GIVEN DATA Block Start

(** A source file without any timestamped line, and a destination file. *)
Definition IDLE_WORLD : world :=
  World (<[ CHAN_HEXPATH := "**** BEGIN LOGGING" ++ [LF] ]>
           {[ CHAN_LOG := BOB_LINE ++ [LF] ]}) [].

Definition ALICE_ENTRY : entry :=
  (1700000000%Z,
   "2023-11-14 22:13:20" ++ [TAB] ++ "<alice>" ++ [TAB] ++ "Hello(4world").

Definition BOB_ENTRY : entry := (1700000001%Z, BOB_LINE).

Definition OTHER_TXT : str := "#other.txt".

(** Two source files of different names, and the destination of one. *)
Definition TWO_WORLD : world :=
  World (<[ join (join HEXCHAT_DIR "2") OTHER_TXT := ALICE_LINE ++ [LF] ]>
           (files MERGE_WORLD)) [].

(** * Properties *)

Arguments Ascii.eqb : simpl never.
Arguments nat_of_ascii : simpl never.

Ltac dlia := Z.div_mod_to_equations; lia.
Ltac decide_by_compute := apply (bool_decide_unpack _); vm_compute; exact I.

(** ** Lists *)

Lemma flat_map_nil {A B} (f : A → list B) l :
  (∀ x, x ∈ l → f x = []) → flat_map f l = [].
Proof.
  induction l as [|x l IH]; intros H; simpl; [done|].
  rewrite H by left. apply IH. intros y Hy. apply H. by right.
Qed.

Lemma flat_map_assoc {A B C} (f : A → list B) (g : B → list C) l :
  flat_map g (flat_map f l) = flat_map (λ x, flat_map g (f x)) l.
Proof.
  induction l as [|x l IH]; simpl; [done|]. by rewrite flat_map_app, IH.
Qed.

Lemma elem_of_flat_map {A B} (f : A → list B) l y :
  y ∈ flat_map f l ↔ ∃ x, x ∈ l ∧ y ∈ f x.
Proof.
  rewrite list_elem_of_In, in_flat_map.
  split; intros (x & H1 & H2); exists x; rewrite ?list_elem_of_In in *; done.
Qed.

Lemma existsb_elem {A} (p : A → bool) (l : list A) x :
  x ∈ l → p x = true → existsb p l = true.
Proof.
  intros Hin Hp. apply existsb_exists. exists x.
  split; [by apply list_elem_of_In|done].
Qed.

(** ** Strings *)

Lemma rstrip_nil_iff cs s : rstrip cs s = [] ↔ forallb (member cs) s = true.
Proof.
  induction s as [|c t IH]; simpl; [tauto|].
  destruct (rstrip cs t) eqn:E.
  - destruct (member cs c); simpl; [tauto|]. split; [done|]. done.
  - split; [done|]. intros [_ H]%andb_true_iff. apply IH in H. done.
Qed.

Lemma rstrip_prefix cs s : ∃ w, s = rstrip cs s ++ w ∧ forallb (member cs) w = true.
Proof.
  induction s as [|c t [w [Hw Hall]]]; simpl.
  - by exists [].
  - destruct (rstrip cs t) eqn:E.
    + destruct (member cs c) eqn:Hc.
      * exists (c :: t). split; [done|]. simpl. rewrite Hc. apply rstrip_nil_iff. done.
      * exists w. simpl in *. by rewrite Hw at 1.
    + exists w. simpl in *. by rewrite Hw at 1.
Qed.

Lemma rstrip_fixed cs s : (∀ c, last s = Some c → member cs c = false) → rstrip cs s = s.
Proof.
  induction s as [|c t IH]; simpl; [done|].
  intros H. destruct t as [|d t'].
  - simpl. rewrite H; done.
  - rewrite IH. 2:{ intros x Hx. apply H. simpl in *. done. } done.
Qed.

Lemma rstrip_app_strip cs s w : forallb (member cs) w = true → rstrip cs (s ++ w) = rstrip cs s.
Proof.
  intros Hw. induction s as [|c t IH]; simpl.
  - by apply rstrip_nil_iff.
  - by rewrite IH.
Qed.

Lemma rstrip_startswith_marker line :
  startswith "T " line = true → startswith "T " (rstrip [LF; CR] line) = true.
Proof.
  destruct line as [|a [|b t]]; simpl; try done.
  { rewrite andb_false_r. done. }
  rewrite andb_true_r.
  intros [Ha Hb]%andb_true_iff.
  apply Ascii.eqb_eq in Ha, Hb. subst a b.
  destruct (rstrip [LF; CR] t); done.
Qed.

Lemma disallowed_spec c :
  ord c < 32 → c ∉ [X03; X02; X0F; X16; X1D; X1F; X07; TAB; LF; CR] → disallowed c = true.
Proof.
  intros Hlt Hnot. unfold disallowed. apply andb_true_iff. split.
  - apply Nat.ltb_lt. done.
  - apply negb_true_iff. unfold member. apply not_true_iff_false. intros H.
    apply existsb_exists in H as [x [Hx He]]. apply Ascii.eqb_eq in He. subst x.
    apply Hnot. by apply list_elem_of_In.
Qed.

(** partition and split *)

Lemma partition_None sep s : partition sep s = None ↔ count_occ ascii_dec s sep = 0.
Proof.
  induction s as [|c t IH]; simpl; [done|].
  destruct (Ascii.eqb c sep) eqn:E.
  - apply Ascii.eqb_eq in E. subst. destruct (ascii_dec sep sep); [|done]. split; done.
  - apply Ascii.eqb_neq in E. destruct (ascii_dec c sep); [done|].
    destruct (partition sep t) as [[a b]|]; split; intros H; try done.
    + apply IH in H. done.
    + by apply IH.
Qed.

Lemma partition_Some sep s a b :
  partition sep s = Some (a, b) →
  s = a ++ sep :: b ∧ count_occ ascii_dec s sep = S (count_occ ascii_dec b sep).
Proof.
  revert a. induction s as [|c t IH]; simpl; intros a; [done|].
  destruct (Ascii.eqb c sep) eqn:E.
  - apply Ascii.eqb_eq in E. subst. intros [= <- <-]. destruct (ascii_dec sep sep); done.
  - apply Ascii.eqb_neq in E. destruct (partition sep t) as [[a' b']|]; [|done].
    intros [= <- <-]. destruct (IH a' eq_refl) as [-> Hc].
    destruct (ascii_dec c sep); [done|]. done.
Qed.

Lemma split_length sep n s :
  length (split sep n s) = S (Nat.min n (count_occ ascii_dec s sep)).
Proof.
  revert s. induction n as [|n IH]; intros s; simpl; [done|].
  destruct (partition sep s) as [[a b]|] eqn:E.
  - apply partition_Some in E as [_ ->]. simpl. by rewrite IH.
  - apply partition_None in E. rewrite E. done.
Qed.

Lemma no_break_snoc s c : no_break s → c ≠ LF → c ≠ CR → no_break (s ++ [c]).
Proof.
  intros [H1 H2] Hl Hr. split; intros [H|H]%elem_of_app; try done;
    apply list_elem_of_singleton in H; congruence.
Qed.

Lemma no_break_rstrip s : no_break s → rstrip [LF; CR] s = s.
Proof.
  intros [H1 H2]. apply rstrip_fixed. intros c Hc.
  assert (c ∈ s) as Hin.
  { apply last_Some in Hc as [l' ->]. apply elem_of_app. right. by apply list_elem_of_singleton. }
  unfold member. simpl. apply orb_false_iff. split; [|apply orb_false_iff; split; [|done]].
  - apply Ascii.eqb_neq. intros ->. done.
  - apply Ascii.eqb_neq. intros ->. done.
Qed.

GIVEN DATA Block End

*AIM OF THE EXERCISE*:
Without changing anything, repeat every record above.

*OUTPUT BELOW*:
(** A source file without any timestamped line, and a destination file. *)
Definition IDLE_WORLD : world :=
  World (<[ CHAN_HEXPATH := "**** BEGIN LOGGING" ++ [LF] ]>
           {[ CHAN_LOG := BOB_LINE ++ [LF] ]}) [].

Definition ALICE_ENTRY : entry :=
  (1700000000%Z,
   "2023-11-14 22:13:20" ++ [TAB] ++ "<alice>" ++ [TAB] ++ "Hello(4world").

Definition BOB_ENTRY : entry := (1700000001%Z, BOB_LINE).

Definition OTHER_TXT : str := "#other.txt".

(** Two source files of different names, and the destination of one. *)
Definition TWO_WORLD : world :=
  World (<[ join (join HEXCHAT_DIR "2") OTHER_TXT := ALICE_LINE ++ [LF] ]>
           (files MERGE_WORLD)) [].

(** * Properties *)

Arguments Ascii.eqb : simpl never.
Arguments nat_of_ascii : simpl never.

Ltac dlia := Z.div_mod_to_equations; lia.
Ltac decide_by_compute := apply (bool_decide_unpack _); vm_compute; exact I.

(** ** Lists *)

Lemma flat_map_nil {A B} (f : A → list B) l :
  (∀ x, x ∈ l → f x = []) → flat_map f l = [].
Proof.
  induction l as [|x l IH]; intros H; simpl; [done|].
  rewrite H by left. apply IH. intros y Hy. apply H. by right.
Qed.

Lemma flat_map_assoc {A B C} (f : A → list B) (g : B → list C) l :
  flat_map g (flat_map f l) = flat_map (λ x, flat_map g (f x)) l.
Proof.
  induction l as [|x l IH]; simpl; [done|]. by rewrite flat_map_app, IH.
Qed.

Lemma elem_of_flat_map {A B} (f : A → list B) l y :
  y ∈ flat_map f l ↔ ∃ x, x ∈ l ∧ y ∈ f x.
Proof.
  rewrite list_elem_of_In, in_flat_map.
  split; intros (x & H1 & H2); exists x; rewrite ?list_elem_of_In in *; done.
Qed.

Lemma existsb_elem {A} (p : A → bool) (l : list A) x :
  x ∈ l → p x = true → existsb p l = true.
Proof.
  intros Hin Hp. apply existsb_exists. exists x.
  split; [by apply list_elem_of_In|done].
Qed.

(** ** Strings *)

Lemma rstrip_nil_iff cs s : rstrip cs s = [] ↔ forallb (member cs) s = true.
Proof.
  induction s as [|c t IH]; simpl; [tauto|].
  destruct (rstrip cs t) eqn:E.
  - destruct (member cs c); simpl; [tauto|]. split; [done|]. done.
  - split; [done|]. intros [_ H]%andb_true_iff. apply IH in H. done.
Qed.

Lemma rstrip_prefix cs s : ∃ w, s = rstrip cs s ++ w ∧ forallb (member cs) w = true.
Proof.
  induction s as [|c t [w [Hw Hall]]]; simpl.
  - by exists [].
  - destruct (rstrip cs t) eqn:E.
    + destruct (member cs c) eqn:Hc.
      * exists (c :: t). split; [done|]. simpl. rewrite Hc. apply rstrip_nil_iff. done.
      * exists w. simpl in *. by rewrite Hw at 1.
    + exists w. simpl in *. by rewrite Hw at 1.
Qed.

Lemma rstrip_fixed cs s : (∀ c, last s = Some c → member cs c = false) → rstrip cs s = s.
Proof.
  induction s as [|c t IH]; simpl; [done|].
  intros H. destruct t as [|d t'].
  - simpl. rewrite H; done.
  - rewrite IH. 2:{ intros x Hx. apply H. simpl in *. done. } done.
Qed.

Lemma rstrip_app_strip cs s w : forallb (member cs) w = true → rstrip cs (s ++ w) = rstrip cs s.
Proof.
  intros Hw. induction s as [|c t IH]; simpl.
  - by apply rstrip_nil_iff.
  - by rewrite IH.
Qed.

Lemma rstrip_startswith_marker line :
  startswith "T " line = true → startswith "T " (rstrip [LF; CR] line) = true.
Proof.
  destruct line as [|a [|b t]]; simpl; try done.
  { rewrite andb_false_r. done. }
  rewrite andb_true_r.
  intros [Ha Hb]%andb_true_iff.
  apply Ascii.eqb_eq in Ha, Hb. subst a b.
  destruct (rstrip [LF; CR] t); done.
Qed.

Lemma disallowed_spec c :
  ord c < 32 → c ∉ [X03; X02; X0F; X16; X1D; X1F; X07; TAB; LF; CR] → disallowed c = true.
Proof.
  intros Hlt Hnot. unfold disallowed. apply andb_true_iff. split.
  - apply Nat.ltb_lt. done.
  - apply negb_true_iff. unfold member. apply not_true_iff_false. intros H.
    apply existsb_exists in H as [x [Hx He]]. apply Ascii.eqb_eq in He. subst x.
    apply Hnot. by apply list_elem_of_In.
Qed.

(** partition and split *)

Lemma partition_None sep s : partition sep s = None ↔ count_occ ascii_dec s sep = 0.
Proof.
  induction s as [|c t IH]; simpl; [done|].
  destruct (Ascii.eqb c sep) eqn:E.
  - apply Ascii.eqb_eq in E. subst. destruct (ascii_dec sep sep); [|done]. split; done.
  - apply Ascii.eqb_neq in E. destruct (ascii_dec c sep); [done|].
    destruct (partition sep t) as [[a b]|]; split; intros H; try done.
    + apply IH in H. done.
    + by apply IH.
Qed.

Lemma partition_Some sep s a b :
  partition sep s = Some (a, b) →
  s = a ++ sep :: b ∧ count_occ ascii_dec s sep = S (count_occ ascii_dec b sep).
Proof.
  revert a. induction s as [|c t IH]; simpl; intros a; [done|].
  destruct (Ascii.eqb c sep) eqn:E.
  - apply Ascii.eqb_eq in E. subst. intros [= <- <-]. destruct (ascii_dec sep sep); done.
  - apply Ascii.eqb_neq in E. destruct (partition sep t) as [[a' b']|]; [|done].
    intros [= <- <-]. destruct (IH a' eq_refl) as [-> Hc].
    destruct (ascii_dec c sep); [done|]. done.
Qed.

Lemma split_length sep n s :
  length (split sep n s) = S (Nat.min n (count_occ ascii_dec s sep)).
Proof.
  revert s. induction n as [|n IH]; intros s; simpl; [done|].
  destruct (partition sep s) as [[a b]|] eqn:E.
  - apply partition_Some in E as [_ ->]. simpl. by rewrite IH.
  - apply partition_None in E. rewrite E. done.
Qed.

Lemma no_break_snoc s c : no_break s → c ≠ LF → c ≠ CR → no_break (s ++ [c]).
Proof.
  intros [H1 H2] Hl Hr. split; intros [H|H]%elem_of_app; try done;
    apply list_elem_of_singleton in H; congruence.
Qed.

Lemma no_break_rstrip s : no_break s → rstrip [LF; CR] s = s.
Proof.
  intros [H1 H2]. apply rstrip_fixed. intros c Hc.
  assert (c ∈ s) as Hin.
  { apply last_Some in Hc as [l' ->]. apply elem_of_app. right. by apply list_elem_of_singleton. }
  unfold member. simpl. apply orb_false_iff. split; [|apply orb_false_iff; split; [|done]].
  - apply Ascii.eqb_neq. intros ->. done.
  - apply Ascii.eqb_neq. intros ->. done.
Qed.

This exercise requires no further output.